[Records drawn from a dataset]
(* ===== verification/RegistryProperties.v ===== *)
(** * Who may drive, with which credential

    In every reachable registry a token digest belongs to one driver, credentials fit
    the kind of their driver, and memberships name drivers; a retired driver stays
    retired; a token authenticates exactly the active driver that holds it. *)
From S2P Require Import Prelude Json Text Dag Store Graph History Portfolio Presence Claims.
From S2P Require Import Enforcement Review Attempts Evidence External Registry Inbox Issues Design.
From S2P Require Import Takeover Recovery Handoffs View Ledger System Returns Sample.

(** ** The invariant *)
Record driver_ok (d : string) (r : driver_row) : Prop := DriverOk {
  do_id : DRIVER_ID d = true;
  do_public : drv_kind r = PublicCf ↔ d = PUBLIC_DRIVER_ID;
  do_token : drv_kind r = Lan ↔ is_Some (drv_token r);
  do_admin : drv_admin r = true → drv_kind r = Lan;
  do_revision : (1 ≤ drv_revision r)%Z;
  do_retired : drv_status r = DriverRetired → drv_kind r = Lan;
}.
Definition member_key (m : member_row) : string * string := (mb_project m, mb_driver m).
Record registry_inv (s : db) : Prop := RegistryInv {
  ri_rows : ∀ d r, drivers s !! d = Some r → driver_ok d r;
  ri_token : ∀ d d' r r' t, drivers s !! d = Some r → drivers s !! d' = Some r' →
    drv_token r = Some t → drv_token r' = Some t → d = d';
  ri_members : NoDup (member_key <$> members s);
  ri_known : ∀ m, m ∈ members s → is_Some (drivers s !! mb_driver m) ∧ (1 ≤ mb_revision m)%Z;
}.

(** What an operation may do to a driver's row. *)
Record driver_step (r r' : driver_row) : Prop := DriverStep {
  ds_fixed : drv_kind r' = drv_kind r ∧ drv_name r' = drv_name r ∧ drv_host r' = drv_host r ∧
    drv_capabilities r' = drv_capabilities r ∧ drv_created r' = drv_created r;
  ds_revision : (drv_revision r ≤ drv_revision r')%Z;
  ds_same : drv_revision r' = drv_revision r → r' = r <| drv_seen := drv_seen r' |>;
  ds_retired : drv_status r = DriverRetired → drv_status r' = DriverRetired;
}.
#[export] Instance driver_step_preorder : PreOrder driver_step.
Proof.
  split.
  - intros r. split; try done. intros _. by destruct r.
  - intros r1 r2 r3 [F1 R1 S1 T1] [F2 R2 S2 T2]. split.
    + destruct F1 as (?&?&?&?&?), F2 as (?&?&?&?&?). split_and!; congruence.
    + lia.
    + intros E. rewrite S2 at 1 by lia. by rewrite (S1 ltac:(lia)).
    + auto.
Qed.
(** What it may do to the memberships: rows keep their place, and change with a higher revision. *)
Definition member_step (m m' : member_row) : Prop :=
  member_key m' = member_key m ∧ (mb_revision m ≤ mb_revision m')%Z ∧ (mb_revision m' = mb_revision m → m' = m).
#[export] Instance member_step_preorder : PreOrder member_step.
Proof.
  split; [by intros m; repeat split|]. intros m1 m2 m3 (E1 & L1 & S1) (E2 & L2 & S2).
  split_and!; [congruence|lia|]. intros E. rewrite S2 by lia. apply S1. lia.
Qed.
(* ===== verification/DesignProperties.v ===== *)
(** * Design revisions, selections and bindings

    Revisions are numbered from one without gaps and never change; their relations
    point to older revisions, so they form no cycle; a baseline selects one revision
    per design, closed under its references, none of which replaces another.  All of
    this holds in every reachable state. *)
From S2P Require Import Prelude Json Text Dag Store Graph History Portfolio Presence Claims.
From S2P Require Import Enforcement Review Attempts Evidence External Registry Inbox Issues Design.
From S2P Require Import Takeover Recovery Handoffs View Ledger System Sample DesignSearch.

(** ** What is stored *)
Lemma relation_roundtrip r : relation_of (relation_json r) = Some r.
Proof. by destruct r as [ty [d v] why]. Qed.
Lemma relations_roundtrip (rs : list design_relation) : omap relation_of (relation_json <$> rs) = rs.
Proof. induction rs as [|r rs IH]; [done|]. csimpl. by rewrite relation_roundtrip, IH. Qed.
Lemma manifest_roundtrip (ds : list design_revision) : manifest_pins (manifest_of ds) = dn_pin <$> ds.
Proof.
  unfold manifest_pins, manifest_of. change (array_of _) with
    ((λ d, jobj [("design_id", JStr (dn_pin d).1); ("revision", JInt (dn_pin d).2);
                 ("content_hash", JStr (dr_hash (dn_row d)))]) <$> ds).
  induction ds as [|d ds IH]; [done|]. csimpl. rewrite IH. by destruct (dn_pin d).
Qed.

(** What a stored payload says of itself. *)
Record payload_ok (expected : Z) (payload : json) (rs : list design_relation) : Prop := PayloadOk {
  po_relations : relations_of payload = rs;
  po_parent : jget "parent_revision" payload = Some (if bool_decide (expected = 0%Z) then JNull else JInt expected);
  po_approved : is_approved payload = true → jget "open_questions" payload = Some (JArr []);
  po_scope : is_Some (jget "scope" payload);
  po_unique : NoDup (relation_key <$> rs);
}.
Lemma design_payload_ok expected a payload rs :
  design_payload expected a = Ok (payload, rs) → payload_ok expected payload rs.
Proof.
  unfold design_payload. destruct (one_of LIFECYCLES _) as [lifecycle|]; [|done].
  destruct (one_of DESIGN_KINDS _) as [kind|]; [|done].
  intros (questions & _ & E)%res_bind_ok. apply res_bind_ok in E as ([] & Hq%ensure_ok & E).
  apply res_bind_ok in E as (title & _ & E). apply res_bind_ok in E as (statement & _ & E).
  apply res_bind_ok in E as (rationale & _ & E). apply res_bind_ok in E as (scope & _ & E).
  apply res_bind_ok in E as (relations & _ & E). cbv zeta in E.
  apply res_bind_ok in E as ([] & Hn%ensure_ok & E). injection E as <- <-. bsimpl. split.
  - unfold relations_of. change (array_of _) with (relation_json <$> merge_sort relation_le relations).
    apply relations_roundtrip.
  - reflexivity.
  - intros Ha%bool_decide_eq_true. assert (lifecycle = "approved") as ->.
    { change (Some (JStr lifecycle) = Some (JStr "approved")) in Ha. by injection Ha. }
    rewrite (bool_decide_eq_true_2 ("approved" = "approved")), orb_false_r in Hq by done. bsimpl. by subst.
  - eexists. reflexivity.
  - done.
Qed.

Exercise:
Output the records in full, keeping them exactly as they are.

Result of this task:
(* ===== verification/RegistryProperties.v ===== *)
(** * Who may drive, with which credential

    In every reachable registry a token digest belongs to one driver, credentials fit
    the kind of their driver, and memberships name drivers; a retired driver stays
    retired; a token authenticates exactly the active driver that holds it. *)
From S2P Require Import Prelude Json Text Dag Store Graph History Portfolio Presence Claims.
From S2P Require Import Enforcement Review Attempts Evidence External Registry Inbox Issues Design.
From S2P Require Import Takeover Recovery Handoffs View Ledger System Returns Sample.

(** ** The invariant *)
Record driver_ok (d : string) (r : driver_row) : Prop := DriverOk {
  do_id : DRIVER_ID d = true;
  do_public : drv_kind r = PublicCf ↔ d = PUBLIC_DRIVER_ID;
  do_token : drv_kind r = Lan ↔ is_Some (drv_token r);
  do_admin : drv_admin r = true → drv_kind r = Lan;
  do_revision : (1 ≤ drv_revision r)%Z;
  do_retired : drv_status r = DriverRetired → drv_kind r = Lan;
}.
Definition member_key (m : member_row) : string * string := (mb_project m, mb_driver m).
Record registry_inv (s : db) : Prop := RegistryInv {
  ri_rows : ∀ d r, drivers s !! d = Some r → driver_ok d r;
  ri_token : ∀ d d' r r' t, drivers s !! d = Some r → drivers s !! d' = Some r' →
    drv_token r = Some t → drv_token r' = Some t → d = d';
  ri_members : NoDup (member_key <$> members s);
  ri_known : ∀ m, m ∈ members s → is_Some (drivers s !! mb_driver m) ∧ (1 ≤ mb_revision m)%Z;
}.

(** What an operation may do to a driver's row. *)
Record driver_step (r r' : driver_row) : Prop := DriverStep {
  ds_fixed : drv_kind r' = drv_kind r ∧ drv_name r' = drv_name r ∧ drv_host r' = drv_host r ∧
    drv_capabilities r' = drv_capabilities r ∧ drv_created r' = drv_created r;
  ds_revision : (drv_revision r ≤ drv_revision r')%Z;
  ds_same : drv_revision r' = drv_revision r → r' = r <| drv_seen := drv_seen r' |>;
  ds_retired : drv_status r = DriverRetired → drv_status r' = DriverRetired;
}.
#[export] Instance driver_step_preorder : PreOrder driver_step.
Proof.
  split.
  - intros r. split; try done. intros _. by destruct r.
  - intros r1 r2 r3 [F1 R1 S1 T1] [F2 R2 S2 T2]. split.
    + destruct F1 as (?&?&?&?&?), F2 as (?&?&?&?&?). split_and!; congruence.
    + lia.
    + intros E. rewrite S2 at 1 by lia. by rewrite (S1 ltac:(lia)).
    + auto.
Qed.
(** What it may do to the memberships: rows keep their place, and change with a higher revision. *)
Definition member_step (m m' : member_row) : Prop :=
  member_key m' = member_key m ∧ (mb_revision m ≤ mb_revision m')%Z ∧ (mb_revision m' = mb_revision m → m' = m).
#[export] Instance member_step_preorder : PreOrder member_step.
Proof.
  split; [by intros m; repeat split|]. intros m1 m2 m3 (E1 & L1 & S1) (E2 & L2 & S2).
  split_and!; [congruence|lia|]. intros E. rewrite S2 by lia. apply S1. lia.
Qed.
(* ===== verification/DesignProperties.v ===== *)
(** * Design revisions, selections and bindings

    Revisions are numbered from one without gaps and never change; their relations
    point to older revisions, so they form no cycle; a baseline selects one revision
    per design, closed under its references, none of which replaces another.  All of
    this holds in every reachable state. *)
From S2P Require Import Prelude Json Text Dag Store Graph History Portfolio Presence Claims.
From S2P Require Import Enforcement Review Attempts Evidence External Registry Inbox Issues Design.
From S2P Require Import Takeover Recovery Handoffs View Ledger System Sample DesignSearch.

(** ** What is stored *)
Lemma relation_roundtrip r : relation_of (relation_json r) = Some r.
Proof. by destruct r as [ty [d v] why]. Qed.
Lemma relations_roundtrip (rs : list design_relation) : omap relation_of (relation_json <$> rs) = rs.
Proof. induction rs as [|r rs IH]; [done|]. csimpl. by rewrite relation_roundtrip, IH. Qed.
Lemma manifest_roundtrip (ds : list design_revision) : manifest_pins (manifest_of ds) = dn_pin <$> ds.
Proof.
  unfold manifest_pins, manifest_of. change (array_of _) with
    ((λ d, jobj [("design_id", JStr (dn_pin d).1); ("revision", JInt (dn_pin d).2);
                 ("content_hash", JStr (dr_hash (dn_row d)))]) <$> ds).
  induction ds as [|d ds IH]; [done|]. csimpl. rewrite IH. by destruct (dn_pin d).
Qed.

(** What a stored payload says of itself. *)
Record payload_ok (expected : Z) (payload : json) (rs : list design_relation) : Prop := PayloadOk {
  po_relations : relations_of payload = rs;
  po_parent : jget "parent_revision" payload = Some (if bool_decide (expected = 0%Z) then JNull else JInt expected);
  po_approved : is_approved payload = true → jget "open_questions" payload = Some (JArr []);
  po_scope : is_Some (jget "scope" payload);
  po_unique : NoDup (relation_key <$> rs);
}.
Lemma design_payload_ok expected a payload rs :
  design_payload expected a = Ok (payload, rs) → payload_ok expected payload rs.
Proof.
  unfold design_payload. destruct (one_of LIFECYCLES _) as [lifecycle|]; [|done].
  destruct (one_of DESIGN_KINDS _) as [kind|]; [|done].
  intros (questions & _ & E)%res_bind_ok. apply res_bind_ok in E as ([] & Hq%ensure_ok & E).
  apply res_bind_ok in E as (title & _ & E). apply res_bind_ok in E as (statement & _ & E).
  apply res_bind_ok in E as (rationale & _ & E). apply res_bind_ok in E as (scope & _ & E).
  apply res_bind_ok in E as (relations & _ & E). cbv zeta in E.
  apply res_bind_ok in E as ([] & Hn%ensure_ok & E). injection E as <- <-. bsimpl. split.
  - unfold relations_of. change (array_of _) with (relation_json <$> merge_sort relation_le relations).
    apply relations_roundtrip.
  - reflexivity.
  - intros Ha%bool_decide_eq_true. assert (lifecycle = "approved") as ->.
    { change (Some (JStr lifecycle) = Some (JStr "approved")) in Ha. by injection Ha. }
    rewrite (bool_decide_eq_true_2 ("approved" = "approved")), orb_false_r in Hq by done. bsimpl. by subst.
  - eexists. reflexivity.
  - done.
Qed.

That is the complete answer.